Welcome to the Hellmouth

Jennifer Ouellette is coming to campus this week to give a talk about her book The Physics of the Buffyverse. Having never been a Buffy fan, and not seen more than snippets of a few episodes here and there, I figured I should at least watch a few representative episodes before the talk, just to have some context. Accordingly, I got the first two discs of Season 1 from Netflix, and asked a colleague who is known to be a huge fan for recommendations (he loaned me his Season Five DVD’s, and particularly recommended Episodes 5 and 12).

Kate and I watched the first two episodes last night. She didn’t like the horror aspect, and so won’t be watching more. My opinion is a little more complicated. An interesting thing about this is that it’s impossible to watch the early episodes without knowing that there are seven full seasons of the show out there. Absent that knowledge, I doubt I’d watch any more, but knowing that it had a long run, I’ll at least watch a couple of the Season Five episodes, just to see if it eventually works better.

More specific comments (with spoilers for people who haven’t seen the show) below the fold.

I actually watched the original movie, way back in the day (I can’t recall when or why, but I know we rented it at some point), so I’m familiar with the basic conceit, which has some potential. I liked the fact that the first episode of the show picks up after that, with Buffy already aware that she’s the Slayer, thus sparing us from a full-on origin story plot.

For those who don’t recall, the basic plot of the first two episodes is this: Buffy Summers arrives in the town of Sunnydale, having been kicked out of her previous school after burning down the gym in order to destroy a vampire infestation. She and her mother are determined to make a new start, and she settles into the standard teen process of making friends in a new school, etc. Unfortunately for her, Sunnydale turns out to be a mystical hotspot, and a large group of vampires living below the town are planning to bring about the end of the world.

The new school librarian turns out to be a Watcher, sent there to advise and keep an eye on Buffy, and she quickly befriends a couple of nerdy students, one of whom overhears her talking with Giles, the librarian, about vampire slaying. Her new friends are, of course, the first local teens grabbed by the vampires, and Buffy has to resume her Slayer role in order to save them and prevent the end of the world.

The basic premise allows for a good mix of humor and action, and there’s potential there. The problem is, it’s mostly just potential– the execution of these first two episodes just doesn’t really work that well for me.

First of all, everybody is much too cute. The actors playing Willow and Xander too obviously good-looking twenty-somethings trying to play high school outcasts, and they’re much too polished to be believable. The snappy dialogue is way too snappy, and hugely overdone.

The mundane teenage stuff is moderately excruciating. I hate, hate, hate the cliche where the New Kid arrives in town and is provisionally accepted into the popular clique, but turns them down to hang out with the mistreated nerds and losers, and the version presented here is particularly bad. The Cordelia character is over-the-top awful, the stuff with the principal is just stupid, and the bit where Buffy’s mother grounds her is completely pointless– it feels like a scene that was stuck in because they were contractually obligated to give Buffy’s mother a couple of lines of dialogue in every episode.

On the horror/action side, idiot plotting abounds.
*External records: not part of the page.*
(** [X+] followed by [k]. *)
Definition greedyPlus (s : str) : option (str * R) :=
  match s with
  | c :: s' =>
      if ok c
      then match greedyStar s' with
           | Some (m, r) => Some (c :: m, r)
           | None => None
           end
      else None
  | [] => None
  end.
End Quantifiers.

Section Atoms.
Variable R : Type.

(** A literal, compared case-sensitively. *)
Definition literal (l : str) (k : str -> option R) (s : str) : option R :=
  match stripPrefix l s with Some r => k r | None => None end.

(** A literal under the [i] flag.  The literals of the source are made
    of ASCII letters and spaces, for which comparing the lower-case
    forms is the engine's case-insensitive comparison. *)
Fixpoint stripPrefixCI (p s : str) : option str :=
  match p with
  | [] => Some s
  | a :: p' =>
      match s with
      | b :: s' =>
          if eqc (toLowerChar a) (toLowerChar b) then stripPrefixCI p' s' else None
      | [] => None
      end
  end.

Definition literalCI (l : str) (k : str -> option R) (s : str) : option R :=
  match stripPrefixCI l s with Some r => k r | None => None end.

(** [(?:p)?] followed by [k], greedy: with [p] first, then without. *)
Definition optional (p : (str -> option R) -> str -> option R)
           (k : str -> option R) (s : str) : option R :=
  match p k s with Some r => Some r | None => k s end.

(** One character of a class. *)
Definition one (ok : ascii -> bool) (k : str -> option R) (s : str) : option R :=
  match s with
  | c :: s' => if ok c then k s' else None
  | [] => None
  end.
End Atoms.

(** A pattern tried at one position gives its groups and the rest of the
    input after the match. *)
Definition patternAt (G : Type) := str -> option (G * str).

(** All matches of a [g]-flagged pattern, left to right, as the loop
    [while ((m = re.exec(s)) !== null)] and [s.match(re)] visit them:
    after a match the search resumes at its end.  [skip] counts the
    characters of the current match still to be passed over.  Each entry
    is the matched text with the groups. *)
Fixpoint scanFrom (G : Type) (p : patternAt G) (skip : nat) (s : str) : list (str * G) :=
  match s with
  | [] => []
  | _ :: s' =>
      match skip with
      | S n => scanFrom p n s'
      | O =>
          match p s with
          | Some (g, rest) =>
              let len := length s - length rest in
              (firstn len s, g) :: scanFrom p (len - 1) s'
          | None => scanFrom p 0 s'
          end
      end
  end.

Definition matchAll (G : Type) (p : patternAt G) (s : str) : list (str * G) :=
  scanFrom p 0 s.

(** The first match of a pattern without the [g] flag. *)
Fixpoint execFirst (G : Type) (p : patternAt G) (s : str) : option G :=
  match p s with
  | Some (g, _) => Some g
  | None => match s with
            | [] => None
            | _ :: s' => execFirst p s'
            end
  end.

(** *** The regular expression object and its [lastIndex]

    A [g]-flagged regular expression keeps the offset [lastIndex] at which
    its next [exec] starts.  [exec] is modelled with that state passed
    explicitly, and the loop over its matches with a bound on the number
    of iterations; for patterns whose matches are never empty the loop is
    [matchAll] (lemma [execLoop_matchAll] below). *)

(** The first offset from [pos] on at which the pattern matches, [s] being
    the input from [pos] on. *)
Fixpoint searchAt (G : Type) (p : patternAt G) (s : str) (pos : nat) : option (nat * G * str) :=
  match p s with
  | Some (g, rest) => Some (pos, g, rest)
  | None => match s with
            | [] => None
            | _ :: s' => searchAt p s' (S pos)
            end
  end.

(** [re.exec(s)]: the matched text with its groups, or [None] for [null],
    and the new [lastIndex]. *)
Definition exec (G : Type) (p : patternAt G) (s : str) (lastIndex : nat)
  : option (str * G) * nat :=
  if length s <? lastIndex then (None, 0)
  else
    match searchAt p (skipn lastIndex s) lastIndex with
    | Some (index, g, rest) =>
        let e := length s - length rest in
        (Some (firstn (e - index) (skipn index s), g), e)
    | None => (None, 0)
    end.

(** [while ((m = re.exec(s)) !== null) { ... }], collecting the matches. *)
Fixpoint execLoop (G : Type) (fuel : nat) (p : patternAt G) (s : str) (lastIndex : nat)
  : option (list (str * G)) :=
  match fuel with
  | O => None
  | S fuel' =>
      match exec p s lastIndex with
      | (Some m, lastIndex') =>
          match execLoop fuel' p s lastIndex' with
          | Some more => Some (m :: more)
          | None => None
          end
      | (None, _) => Some []
      end
  end.

(** [k] never returns more input than it was given, [rest] reading the
    remaining input off its result. *)
Definition bounded (R : Type) (rest : R -> str) (k : str -> option R) : Prop :=
  forall s r, k s = Some r -> length (rest r) <= length s.

(** [k] always takes some input. *)
Definition consuming (R : Type) (rest : R -> str) (k : str -> option R) : Prop :=
  forall s r, k s = Some r -> length (rest r) < length s.

(** A match of the pattern is never empty. *)
Definition takesInput (G : Type) (p : patternAt G) : Prop :=
  forall s g rest, p s = Some (g, rest) -> length rest < length s.

(** Every match of the pattern begins with the character [c]. *)
Definition headedBy (G : Type) (c : ascii) (p : patternAt G) : Prop :=
  p [] = None /\ forall d t, d <> c -> p (d :: t) = None.

End Regex.

(** ** PDF text extractor: [extractTextFromPDF] *)

Module PdfTextExtractor.
Import JS.

(** One item of PDF.js's [getTextContent]. *)
Record TextItem := { itemStr : str; hasEOL : bool }.

Definition itemText (item : TextItem) : str :=
  if hasEOL item then itemStr item ++ [LF] else itemStr item.

Definition pageTextOf (items : list TextItem) : str :=
  trim (collapseWhitespace (join (lit " ") (map itemText items))).

Definition pageMarker (pageNum : N) : str :=
  lit "--- PAGE " ++ NToString pageNum ++ lit " ---".

(** The loop over the pages, [pageNum] being the number of the first page
    of [pages]. *)
Fixpoint appendPages (pages : list (list TextItem)) (pageNum : N) (fullText : str) : str :=
  match pages with
  | [] => fullText
  | items :: rest =>
      let pageText := pageTextOf items in
      let fullText' :=
        if 0 <? length pageText
        then fullText ++ [LF; LF] ++ pageMarker pageNum ++ [LF] ++ pageText
        else fullText in
      appendPages rest (pageNum + 1)%N fullText'
  end.

(** [None] is the rejection with "No text could be extracted". *)
Definition extractTextFromPDF (pages : list (list TextItem)) : option str :=
  let fullText := appendPages pages 1%N [] in
  if length (trim fullText) =? 0 then None else Some (trim fullText).

(** A text in which page markers separate parts: [head], then for each
    block its marker and its part.  What [extractTextFromPDF] returns has
    this shape, and so has every beginning of it that holds its markers
    whole. *)
Definition markedText (head : str) (blocks : list (N * str)) : str :=
  head ++ flat_map (fun b => pageMarker (fst b) ++ snd b) blocks.

End PdfTextExtractor.

(** ** Chat interface: citation extraction and match resolution *)

Module ChatInterface.
Import JS Regex.

Record Bounds := { x : nat; y : nat; width : nat; height : nat }.

Record Highlight := {
  id : str;
  pageNumber : N;
  text : str;
  bounds : Bounds
}.

Definition notLineTerminator (c : ascii) : bool := negb (isLineTerminator c).
Definition notChar (d : ascii) (c : ascii) : bool := negb (eqc d c).

(** [/--- PAGE (\d+) ---/]: group 1 and the rest. *)
Definition pageMarkerAt : patternAt str :=
  literal (lit "--- PAGE ") (greedyPlus isDigit (literal (lit " ---") (@Some str))).

(** [array.forEach((x, index) => ...)] collecting what each call pushes. *)
Fixpoint forEachIndexed (A B : Type) (f : A -> nat -> list B) (index : nat) (xs : list A) : list B :=
  match xs with
  | [] => []
  | x :: rest => f x index ++ forEachIndexed f (S index) rest
  end.

Definition pageNumberBefore (textBeforeMatch : str) : N :=
  let pageMatches := map fst (matchAll pageMarkerAt textBeforeMatch) in
  match rev pageMatches with
  | lastPageMatch :: _ =>
      match execFirst pageMarkerAt lastPageMatch with
      | Some digits => parseDigits digits
      | None => 1%N
      end
  | [] => 1%N
  end.

(** The body of the [forEach] of [findExactTextHighlights].  The inner
    [while (true)] loop leaves at its first iteration on both paths (not
    found, or the [break] after the push), with [searchIndex = 0]. *)
Definition highlightsOfText (contractText exactText : str) (index : nat) : list Highlight :=
  if length exactText <? 5 then []
  else
    let cleanExactText := collapseWhitespace (trim exactText) in
    let cleanContractText := collapseWhitespace contractText in
    match indexOf (toLowerCase cleanExactText) (toLowerCase cleanContractText) 0 with
    | None => []
    | Some foundIndex =>
        let textBeforeMatch := substring0 contractText foundIndex in
        [ {| id := lit "exact-highlight-" ++ natToString index ++ lit "-" ++ natToString foundIndex;
             pageNumber := pageNumberBefore textBeforeMatch;
             text := cleanExactText;
             bounds := {| x := 50; y := 100; width := length cleanExactText * 6; height := 16 |} |} ]
    end.

Definition findExactTextHighlights (contractText : str) (exactTexts : list str) : list Highlight :=
  forEachIndexed (highlightsOfText contractText) 0 exactTexts.

(** *** The marker patterns of [handleSubmit]

    A match carries groups 1 and 2, [None] for a group the pattern does
    not have. *)
Definition Groups : Type := option str * option str.

Definition MARKER : str := lit "<<HIGHLIGHT>>".

(** [/<<HIGHLIGHT>>(.*?)<<HIGHLIGHT>>/g] *)
Definition perfectFormat : patternAt Groups := fun s =>
  match literal MARKER (lazyStar notLineTerminator (literal MARKER (@Some str))) s with
  | Some (g1, rest) => Some ((Some g1, None), rest)
  | None => None
  end.

(** The lookahead [(?=<<HIGHLIGHT|$)]. *)
Definition beforeMarkerOrEnd (s : str) : option str :=
  if startsWith (lit "<<HIGHLIGHT") s then Some s
  else match s with [] => Some s | _ :: _ => None end.

(** [/<<HIGHLIGHT>>(.*?)(?=<<HIGHLIGHT|$)/g] *)
Definition missingClosing : patternAt Groups := fun s =>
  match literal MARKER (lazyStar notLineTerminator beforeMarkerOrEnd) s with
  | Some (g1, rest) => Some ((Some g1, None), rest)
  | None => None
  end.

(** [/<<HIGHLIGHT([^>]*?)>>(.*?)<<HIGHLIGHT>>/g] *)
Definition extraInOpening : patternAt Groups := fun s =>
  match literal (lit "<<HIGHLIGHT")
          (lazyStar (notChar ">")
             (literal (lit ">>") (lazyStar notLineTerminator (literal MARKER (@Some str))))) s with
  | Some (g1, (g2, rest)) => Some ((Some g1, Some g2), rest)
  | None => None
  end.

(** [/Q([^Q]*\$[^Q]*?)Q/g], where Q stands for the double quote. *)
Definition quotedMoney : patternAt Groups := fun s =>
  match literal [DQUOTE]
          (greedyStar (notChar DQUOTE)
             (literal (lit "$") (lazyStar (notChar DQUOTE) (literal [DQUOTE] (@Some str))))) s with
  | Some (a, (b, rest)) => Some ((Some (a ++ lit "$" ++ b), None), rest)
  | None => None
  end.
Buffy’s supernatural abilities seem to come and go as required by the plot– sometimes she has super strength, other times she doesn’t, sometimes she knows kung fu, and other times she stands perfectly still and allows the evil vampire to punch her in the face. Stakes used to kill vampires dissolve into dust with the body of the vampire, except when they need to have a stake lying around for somebody to pick up later. The Intrepid Heroes casually discuss the looming vampire menace in the middle of the day in the school library, even though the whole reason that Xander got involved is because he overheard Buffy and Giles talking in the library.

And, really, the less said about the villains the better. The actors playing the evil vampires make the stilted readings of some of the heroes look like the Royal Shakespeare Company, and the special effects are just this side of Doctor Who.

Were I watching this on tv, as the premiere of a new show, I would say “OK, thanks, I don’t need to re-arrange my schedule for this.” Knowing as I do that the show ran for seven seasons, and is loved by some really smart people, I’m somewhat inclined to cut it some slack, and guess that they hit their stride sometime later in the run. Accordingly, I’ll watch at least a few episodes from the Season Five DVD’s, since I have them here, and see if that makes me think it’s worth wading through the rest of Season One. This isn’t a terribly promising beginning, though.